* [EXERCISE GOAL]:
Word for word, return the lines from the top of the listing to the line containing "Lemma move_spec h", both ends included, and no others.

Segment Start: SUPPLIED RECORDS

(** [move] into an unlinked sentinel: the members change owner, the source
    becomes empty.  For a non-empty source the steps are the detachment of
    the source sentinel, which leaves the members in a ring of their own,
    the linking of the destination sentinel after the last member, and the
    tying of the source sentinel. *)
Lemma move_spec h this other l :
  heap_ok h → is_list h other l → fprev h this = Some None →
  ∃ h', move h this other = Some h' ∧ heap_ok h' ∧
        is_list h' this l ∧ is_list h' other [] ∧
        (∀ u, is_Some (h' !! u) ↔ is_Some (h !! u)) ∧
        (l = [] → tie h this = Some h') ∧
        (l ≠ [] → ∃ h1 h2 last r1 r2,
           fprev h other = Some last ∧ remove h other = Some (h1, r1) ∧
           ring h1 l ∧ fprev h1 other = Some None ∧
           insert_after h1 last (Some this) = Some (h2, r2) ∧
           is_list h2 this l ∧ tie h2 other = Some h').
Proof.
  intros Hok Hl Hthis.
  pose proof (is_list_unlinked _ _ _ _ Hok Hl Hthis) as Hnin.
  assert (is_Some (h !! this)) as At by solve_alloc.
  assert (this ≠ other) as Hto by (intros ->; apply Hnin; by left).
  unfold move. rewrite (empty_spec _ _ _ Hl). simpl.
  destruct l as [|y l'] using rev_ind.
  - simpl. rewrite tie_tied by done. exists (tied h this).
    split_and!; [done|apply tied_ok; [done|by left]| | | |done|done].
    + split; [apply NoDup_singleton|]. simpl. split; [|done].
      rewrite tied_fnext by done. by rewrite decide_True.
    + destruct Hl as [Hnd [Hs _]]. split; [done|]. simpl. split; [|done].
      rewrite tied_fnext by done. by rewrite decide_False.
    + intros u. apply tied_alloc.
  - clear IHl'. rename l' into l0. rename y into p.
    rewrite bool_decide_false by (by destruct l0). simpl.
    destruct (is_list_sentinel_prev _ _ _ Hok Hl) as (l0' & p' & E & Hp).
    assert (p' = p ∧ l0' = other :: l0) as [-> ->].
    { rewrite app_comm_cons in E. by apply app_inj_tail in E as [? ?]. }
    clear E. pose proof (is_list_begin _ _ _ Hl) as Hn. unfold list_begin in Hn.
    set (y := hd other (l0 ++ [p])) in *.
    destruct (is_list_tail_chain _ _ _ _ Hl) as [Hc0 Hpn].
    pose proof (heap_ok_next_prev _ _ _ Hok Hn) as Hy.
    assert (is_Some (h !! p)) as Ap by solve_alloc.
    assert (is_Some (h !! y)) as Ay by solve_alloc.
    assert (is_Some (h !! other)) as Ao by solve_alloc.
    assert (p ∈ l0 ++ [p]) as Hpin by (clear; set_solver).
    assert (y ∈ l0 ++ [p]) as Hyin.
    { subst y. destruct (hd_elem other (l0 ++ [p])) as [?|[? _]]; [done|].
      by destruct l0. }
    destruct Hl as [Hnd Hc]. apply NoDup_cons in Hnd as [Hol Hnd].
    assert (this ∉ l0 ++ [p]) as Htl by (intros ?; apply Hnin; by right).
    assert (p ≠ other ∧ y ≠ other ∧ p ≠ this ∧ y ≠ this) as (Hpo & Hyo & Hpt & Hyt).
    { split_and!; intros E; rewrite E in *; done. }
    rewrite Hp. simpl. rewrite (remove_spec _ _ _ _ Hp Hn Ap Ay). simpl.
    set (h1 := removed h other p y).
    pose proof (removed_ok _ _ _ _ Hok Hp Hn) as Hok1. fold h1 in Hok1.
    assert (∀ u, is_Some (h1 !! u) ↔ is_Some (h !! u)) as Al1
      by (intros; apply removed_alloc).
    assert (fnext h1 p = Some (Some y)) as Hp1.
    { unfold h1. rewrite removed_fnext by done. rewrite decide_False by done.
      by rewrite decide_True. }
    assert (fprev h1 this = Some None) as Ht1.
    { unfold h1. rewrite removed_fprev by done. by rewrite !decide_False. }
    assert (fprev h1 other = Some None) as Ho1.
    { unfold h1. rewrite removed_fprev by done. by rewrite decide_True. }
    rewrite (insert_after_spec h1 p this y) by (done || by apply Al1).
    rewrite detached_unlinked_id by done. simpl.
    set (h2 := inserted h1 p this y).
    pose proof (inserted_ok _ _ _ _ Hok1 Hp1 Ht1) as Hok2. fold h2 in Hok2.
    assert (∀ u, is_Some (h2 !! u) ↔ is_Some (h !! u)) as Al2
      by (intros; unfold h2; by rewrite inserted_alloc).
    assert (fprev h2 other = Some None) as Ho2.
    { unfold h2. rewrite inserted_fprev by by apply Al1.
      rewrite !decide_False by done. done. }
    rewrite tie_tied by by apply Al2.
    assert (chain h1 l0 p) as Hc1.
    { eapply chain_frame; [|exact Hc0]. intros u Hu. unfold h1.
      rewrite removed_fnext by done.
      assert (u ∈ l0 ++ [p]) by (clear -Hu; set_solver).
      apply NoDup_app in Hnd as (_ & Hd & _). specialize (Hd u Hu).
      rewrite !decide_False; [done|clear -Hd; set_solver|by intros ->]. }
    assert (ring h1 (l0 ++ [p])) as Hring.
    { split; [done|]. apply chain_app. simpl. split_and!; [done| |done].
      fold y. by destruct l0. }
    assert (is_list h2 this (l0 ++ [p])) as Hl2.
    { split; [by apply NoDup_cons|]. simpl. split.
      - unfold h2. rewrite inserted_fnext by by apply Al1.
        rewrite decide_True by done. do 2 f_equal. subst y. by destruct l0.
      - apply chain_app. simpl. split_and!; [|  |done].
        + eapply chain_frame; [|exact Hc1]. intros u Hu. unfold h2.
          rewrite inserted_fnext by by apply Al1.
          apply NoDup_app in Hnd as (_ & Hd & _). specialize (Hd u Hu).
          rewrite !decide_False; [done|clear -Hd; set_solver|].
          intros ->. apply Htl. clear -Hu. set_solver.
        + unfold h2. rewrite inserted_fnext by by apply Al1.
          rewrite decide_False by done. by rewrite decide_True. }
    exists (tied h2 other).
    split_and!; [done|apply tied_ok; [done|by left]| | | |by destruct l0|].
    + destruct Hl2 as [Hnd2 Hcc]. split; [done|].
      eapply chain_frame; [|exact Hcc]. intros u Hu.
      rewrite tied_fnext by by apply Al2. rewrite decide_False; [done|].
      intros ->. apply elem_of_cons in Hu as [?|?]; done.
    + split; [apply NoDup_singleton|]. simpl. split; [|done].
      rewrite tied_fnext by by apply Al2. by rewrite decide_True.
    + intros u. rewrite tied_alloc. apply Al2.
    + intros _. exists h1, h2, (Some p), (Some y), (Some this).
      split_and!; try done.
      * rewrite (insert_after_spec h1 p this y) by (done || by apply Al1).
        by rewrite detached_unlinked_id.
      * apply tie_tied. by apply Al2.
Qed.

(** Following [next] inside a set that is closed under it. *)
Lemma chain_reach h l b (S : addr → Prop) :
  (∀ u v, S u → fnext h u = Some (Some v) → S v) →
  chain h l b → l ≠ [] → S (hd b l) → S b.
Proof.
  intros Hcl. induction l as [|a l IH]; [done|].
  intros [Ha Hc] _ Hs. simpl in Hs. pose proof (Hcl _ _ Hs Ha) as Hs'.
  destruct l as [|a' l]; [done|]. by apply IH.
Qed.

(** Two lists with different sentinels share no member. *)
Lemma lists_disjoint h s1 l1 s2 l2 x :
  is_list h s1 l1 → is_list h s2 l2 → s1 ≠ s2 → s1 ∉ l2 →
  x ∈ l1 → x ∉ l2.
Proof.
  intros [_ H1] [_ H2] Hs Hs1 Hx1 Hx2.
  apply list_elem_of_split in Hx1 as (a & c & ->).
  rewrite app_comm_cons in H1. apply chain_app in H1 as [_ H1].
  assert (s1 ∈ s2 :: l2) as Hin.
  { apply (chain_reach h (x :: c) s1 (λ u, u ∈ s2 :: l2)); [|done|done|by right].
    intros u v Hu Hv. destruct (chain_closed _ _ _ _ _ H2 Hu Hv) as [?| ->];
      [done|by left]. }
  apply elem_of_cons in Hin as [?|?]; done.
Qed.
End list_move.

(** ** Preservation of the store invariant by every operation *)

Section preservation.
Implicit Types (h : heap) (s x this other pos f p n t : addr) (l : list addr).

Lemma wr_next_inv h q v h' :
  wr_next h q v = Some h' → ∃ a, q = Some a ∧ is_Some (h !! a) ∧ h' = set_n a v h.
Proof.
  unfold wr_next. destruct q as [a|]; simpl; [|done].
  case_decide; [|done]. intros [= <-]. by exists a.
Qed.

Lemma wr_prev_inv h q v h' :
  wr_prev h q v = Some h' → ∃ a, q = Some a ∧ is_Some (h !! a) ∧ h' = set_p a v h.
Proof.
  unfold wr_prev. destruct q as [a|]; simpl; [|done].
  case_decide; [|done]. intros [= <-]. by exists a.
Qed.

Lemma linked_fields h x p :
  heap_ok h → fprev h x = Some (Some p) → ∃ n, fnext h x = Some (Some n).
Proof.
  intros Hok Hp. assert (is_Some (h !! x)) as Ax by solve_alloc.
  destruct (fnext h x) as [[n|]|] eqn:Hn; [by eauto| |alloc_contra Ax].
  ok_sat Hok. congruence.
Qed.

Lemma remove_inv h x h' r :
  heap_ok h → remove h x = Some (h', r) →
  ∃ p n, fprev h x = Some (Some p) ∧ fnext h x = Some (Some n) ∧
         h' = removed h x p n ∧ r = Some n ∧ heap_ok h'.
Proof.
  intros Hok E. pose proof E as E'. unfold remove in E.
  destruct (fnext h x) as [nx|] eqn:Hn; simpl in E; [|done].
  destruct (fprev h x) as [px|] eqn:Hp; simpl in E; [|done].
  destruct (wr_next h px nx) as [h1|] eqn:Hw; simpl in E; [|done].
  apply wr_next_inv in Hw as (p & -> & Ap & ->).
  destruct (linked_fields _ _ _ Hok Hp) as [n Hn']. rewrite Hn in Hn'.
  simplify_eq. pose proof (heap_ok_next_prev _ _ _ Hok Hn).
  rewrite (remove_spec _ _ _ _ Hp Hn) in E' by solve_alloc. simplify_eq.
  exists p, n. split_and!; try done. by apply removed_ok.
Qed.

Lemma erase_inv h it h' r :
  heap_ok h → erase h it = Some (h', r) → heap_ok h'.
Proof.
  intros Hok E. unfold erase in E. destruct it as [x|]; simpl in E; [|done].
  by destruct (remove_inv _ _ _ _ Hok E) as (? & ? & _ & _ & _ & _ & ?).
Qed.

Lemma is_linked_inv h x b : is_linked h x = Some b → is_Some (h !! x).
Proof.
  unfold is_linked. destruct (fprev h x) eqn:E; simpl; [|done].
  intros _. solve_alloc.
Qed.

(** Linking a node between two consecutive nodes other than itself. *)
Lemma insert_after_ok h f x t :
  heap_ok h → fnext h f = Some (Some t) → x ≠ f → x ≠ t → is_Some (h !! x) →
  heap_ok (inserted (detached h x) f x t).
Proof.
  intros Hok Hf Hxf Hxt Ax. apply inserted_ok.
  - by apply detached_ok.
  - apply heap_ok_prev_next; [by apply detached_ok|].
    apply detached_fprev_other; [done| |done|done].
    by apply heap_ok_next_prev.
  - by apply detached_unlinked.
Qed.
(** *** The quiet steps *)

Lemma modify_objects_lookup o f (m : ObstacleManager.state num) o' :
  ObstacleManager.objects (ObstacleManager.modify o f m) !! o'
  = if decide (o' = o) then f <$> (ObstacleManager.objects m !! o)
    else ObstacleManager.objects m !! o'.
Proof.
  unfold ObstacleManager.modify.
  destruct (ObstacleManager.objects m !! o) as [ob |] eqn:Ho; simpl.
  - destruct (decide (o' = o)) as [-> | Hne].
    + rewrite list_lookup_insert_eq by (eapply lookup_lt_Some; eauto).
      reflexivity.
    + rewrite list_lookup_insert_ne by auto. reflexivity.
  - destruct (decide (o' = o)) as [-> | Hne]; [rewrite Ho |]; reflexivity.
Qed.

Lemma modify_rest o f (m : ObstacleManager.state num) :
  ObstacleManager.effects (ObstacleManager.modify o f m)
  = ObstacleManager.effects m
  /\ ObstacleManager.obstaclesAvoided (ObstacleManager.modify o f m)
     = ObstacleManager.obstaclesAvoided m.
Proof.
  unfold ObstacleManager.modify.
  destruct (ObstacleManager.objects m !! o); split; reflexivity.
Qed.

Lemma modify_quiet o f (m : ObstacleManager.state num) :
  (forall ob, isAvoidedCounted (f ob) = isAvoidedCounted ob) ->
  quiet m (ObstacleManager.modify o f m).
Proof.
  intros Hf. destruct (modify_rest o f m) as [He Ha].
  split; [exact Ha |]. split.
  - exists []. rewrite He, app_nil_r. auto.
  - intros o'. rewrite modify_objects_lookup.
    destruct (decide (o' = o)) as [-> | Hne]; [| reflexivity].
    destruct (ObstacleManager.objects m !! o); simpl; [| reflexivity].
    rewrite Hf. reflexivity.
Qed.

Lemma emit_quiet e (m : ObstacleManager.state num) :
  quiet_effect e -> quiet m (ObstacleManager.emit e m).
Proof.
  intros He. split; [reflexivity |]. split; [| reflexivity].
  exists [e]. split; [reflexivity | auto].
Qed.

Lemma fields_quiet (m m' : ObstacleManager.state num) :
  ObstacleManager.obstaclesAvoided m' = ObstacleManager.obstaclesAvoided m ->
  ObstacleManager.effects m' = ObstacleManager.effects m ->
  ObstacleManager.objects m' = ObstacleManager.objects m ->
  quiet m m'.
Proof.
  intros Ha He Ho. split; [exact Ha |]. split; [| intros o; rewrite Ho; auto].
  exists []. rewrite He, app_nil_r. auto.
Qed.

Lemma recycleObstacle_quiet o (m : ObstacleManager.state num) :
  quiet m (ObstacleManager.recycleObstacle o m).
Proof.
  unfold ObstacleManager.recycleObstacle. cbv zeta.
  set (m1 := ObstacleManager.emit (ObstacleManager.SceneRemove o) m).
  assert (H1 : quiet m m1) by (apply emit_quiet; exact I).
  match goal with
  | |- quiet m (ObstacleManager.set_obstaclePool _ ?m2') => set (m2 := m2')
  end.
  assert (H2 : quiet m1 m2).
  { unfold m2. destruct (ObstacleManager.objects m1 !! o) as [ob |];
      [| apply quiet_refl].
    destruct (obstacleBody ob); [| apply quiet_refl].
    eapply quiet_trans;
      [apply (emit_quiet (ObstacleManager.RemoveBody o)); exact I |].
    apply modify_quiet. reflexivity. }
  eapply quiet_trans; [exact H1 |]. eapply quiet_trans; [exact H2 |].
  apply fields_quiet; reflexivity.
Qed.

Lemma filterDistant_quiet playerPosition os (m : ObstacleManager.state num) :
  quiet m (snd (ObstacleManager.filterDistant playerPosition os m)).
Proof.
  revert m. induction os as [| o os IH]; intros m; [apply quiet_refl |].
  simpl.
  match goal with |- context [if ?c then _ else _] => destruct c end.
  - eapply quiet_trans; [apply recycleObstacle_quiet | apply IH].
  - specialize (IH m).
    destruct (ObstacleManager.filterDistant playerPosition os m). exact IH.
Qed.
(** X9. The "Rejection Reason" column never shows more than 50 characters: it
    shows "-" for an empty reason, the stripped reason when that has at
    most 50 characters (nothing at all for a reason made of blanks), and
    otherwise its first 47 characters followed by three dots. *)
Theorem rejection_reason_short_at_most_50 (obj : BorrowRequest) :
  let text := strip (rejection_reason obj) in
  let shown := rejection_reason_short obj in
  (String.length shown <= 50)%nat
  /\ (rejection_reason obj = "" -> shown = "-")
  /\ (rejection_reason obj <> "" -> (String.length text <= 50)%nat ->
      shown = text)
  /\ ((50 < String.length text)%nat ->
      shown = substring 0 47 text ++ "..."
      /\ String.length shown = 50%nat).
Proof.
  cbv zeta. unfold rejection_reason_short.
  destruct (rejection_reason obj) as [|c r] eqn:Hreason; cbn [truthy negb].
  - split; [simpl; lia|]. split; [reflexivity|]. split; [congruence|].
    simpl. lia.
  - set (text := strip (String c r)).
    assert (Hlong : (50 < String.length text)%nat ->
              String.length (substring 0 47 text ++ "...") = 50%nat).
    { intros H. rewrite str_length_app, length_substring_prefix.
      change (String.length "...") with 3%nat. lia. }
    destruct (Nat.ltb_spec 50 (String.length text)) as [Hgt|Hle].
    + split; [rewrite Hlong by exact Hgt; lia|]. split; [discriminate|].
      split; [intros _ H; lia|]. intros _. split; [reflexivity|auto].
    + split; [exact Hle|]. split; [discriminate|].
      split; [reflexivity|]. intros H. lia.
Qed.

Lemma clean_fieldsets_flat_map (fieldsets cleaned : list Fieldset) :
  clean_fieldsets fieldsets cleaned
  = (cleaned ++ flat_map clean_one fieldsets)%list.
Proof.
  revert cleaned. induction fieldsets as [|[name opts] rest IH]; intros cleaned.
  - simpl. rewrite app_nil_r. reflexivity.
  - cbn [clean_fieldsets flat_map]. unfold clean_one at 1. cbn [fst snd].
    destruct (List.filter _ _) as [|f fs].
    + rewrite IH. reflexivity.
    + rewrite IH, <- app_assoc. reflexivity.
Qed.

Lemma filter_password_twice (fields : list string) :
  List.filter (fun f => negb (String.eqb f "password"))
    (List.filter (fun f => negb (String.eqb f "password")) fields)
  = List.filter (fun f => negb (String.eqb f "password")) fields.
Proof.
  induction fields as [|f fs IH]; simpl; [reflexivity|].
  destruct (negb (String.eqb f "password")) eqn:E; simpl; rewrite ?E, IH;
    reflexivity.
Qed.

Lemma clean_one_twice (section : Fieldset) :
  flat_map clean_one (clean_one section) = clean_one section.
Proof.
  destruct section as [name opts].
  assert (Hone : forall o, clean_one (name, o)
            = match List.filter (fun f => negb (String.eqb f "password"))
                      (default [] (o !! "fields")) with
              | [] => []
              | f :: fs => [(name, <["fields" := f :: fs]> o)]
              end).
  { intros o. unfold clean_one. cbn [fst snd].
    destruct (List.filter _ _); reflexivity. }
  rewrite (Hone opts).
  destruct (List.filter _ (default [] (opts !! "fields"))) as [|f fs] eqn:E;
    [reflexivity|].
  assert (Hkept : List.filter (fun x => negb (String.eqb x "password")) (f :: fs)
                  = f :: fs)
    by (rewrite <- E; apply filter_password_twice).
  cbn [flat_map]. rewrite app_nil_r, Hone, lookup_insert_eq.
  change (default [] (Some (f :: fs))) with (f :: fs).
  rewrite Hkept, insert_insert_eq. reflexivity.
Qed.

(** X10. On the change form [UserAdmin.get_fieldsets] returns sections that
    all have a non-empty [fields] entry without "password"; it drops
    nothing else: a section whose fields are non-empty and hold no
    "password" is returned as it is; cleaning twice is cleaning once. On
    the add form (no object) the field sets come back untouched. *)
Theorem get_fieldsets_hides_password {A} (fieldsets : list Fieldset) (obj : A) :
  get_fieldsets fieldsets (@None A) = fieldsets
  /\ (forall name opts,
        In (name, opts) (get_fieldsets fieldsets (Some obj)) ->
        exists f fs, opts !! "fields" = Some (f :: fs)
                     /\ ~ In "password" (f :: fs))
  /\ (forall name opts f fs,
        In (name, opts) fieldsets ->
        opts !! "fields" = Some (f :: fs) -> ~ In "password" (f :: fs) ->
        In (name, opts) (get_fieldsets fieldsets (Some obj)))
  /\ (length (get_fieldsets fieldsets (Some obj)) <= length fieldsets)%nat
  /\ get_fieldsets (get_fieldsets fieldsets (Some obj)) (Some obj)
     = get_fieldsets fieldsets (Some obj).
Proof.
  unfold get_fieldsets. rewrite !clean_fieldsets_flat_map. cbn [app].
  split; [reflexivity|]. split; [|split; [|split]].
  - intros name opts Hin. apply in_flat_map in Hin as ([n o] & _ & Hin).
    unfold clean_one in Hin. cbn [fst snd] in Hin.
    destruct (List.filter _ _) as [|f fs] eqn:E; [contradiction|].
    destruct Hin as [[= <- <-]|[]]. exists f, fs.
    split; [apply lookup_insert_eq|].
    rewrite <- E. intros Hpw. apply filter_In in Hpw as [_ Hpw].
    discriminate Hpw.
  - intros name opts f fs Hin Hfields Hnopw. apply in_flat_map.
    exists (name, opts). split; [exact Hin|].
    unfold clean_one. cbn [fst snd]. rewrite Hfields.
    change (default [] (Some (f :: fs))) with (f :: fs).
    assert (Hsame : List.filter (fun x => negb (String.eqb x "password")) (f :: fs)
                    = f :: fs).
    { apply forallb_filter_id, forallb_forall. intros x Hx.
      apply negb_true_iff, String.eqb_neq. intros ->. exact (Hnopw Hx). }
    rewrite Hsame, insert_id by exact Hfields. left. reflexivity.
  - induction fieldsets as [|s rest IH]; [simpl; lia|].
    cbn [flat_map]. rewrite length_app. unfold clean_one at 1.
    destruct (List.filter _ _); simpl; lia.
  - induction fieldsets as [|s rest IH]; [reflexivity|].
    cbn [flat_map]. rewrite flat_map_app, IH, clean_one_twice. reflexivity.
Qed.

(** ** Stripping *)








Lemma lstrip_twice (s : string) : lstrip (lstrip s) = lstrip s.
Proof.
  induction s as [|c r IH]; [reflexivity|]. simpl.
  destruct (isspace c) eqn:E; [exact IH|]. simpl. rewrite E. reflexivity.
Qed.






(** ** Numbers written and read back *)








(** ** Dates written and read back *)

Lemma forallb_range (check : Z -> bool) (hi : Z) (n : Z) :
  forallb check (map Z.of_nat (seq 1 (Z.to_nat hi))) = true ->
  1 <= n <= hi -> check n = true.
Proof.
  intros Hall Hn. rewrite forallb_forall in Hall. apply Hall.
  apply in_map_iff. exists (Z.to_nat n). split; [lia|].
  apply in_seq. lia.
Qed.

Segment End: SUPPLIED RECORDS

* [SOLUTION BELOW]:
(** [move] into an unlinked sentinel: the members change owner, the source
    becomes empty.  For a non-empty source the steps are the detachment of
    the source sentinel, which leaves the members in a ring of their own,
    the linking of the destination sentinel after the last member, and the
    tying of the source sentinel. *)
Lemma move_spec h this other l :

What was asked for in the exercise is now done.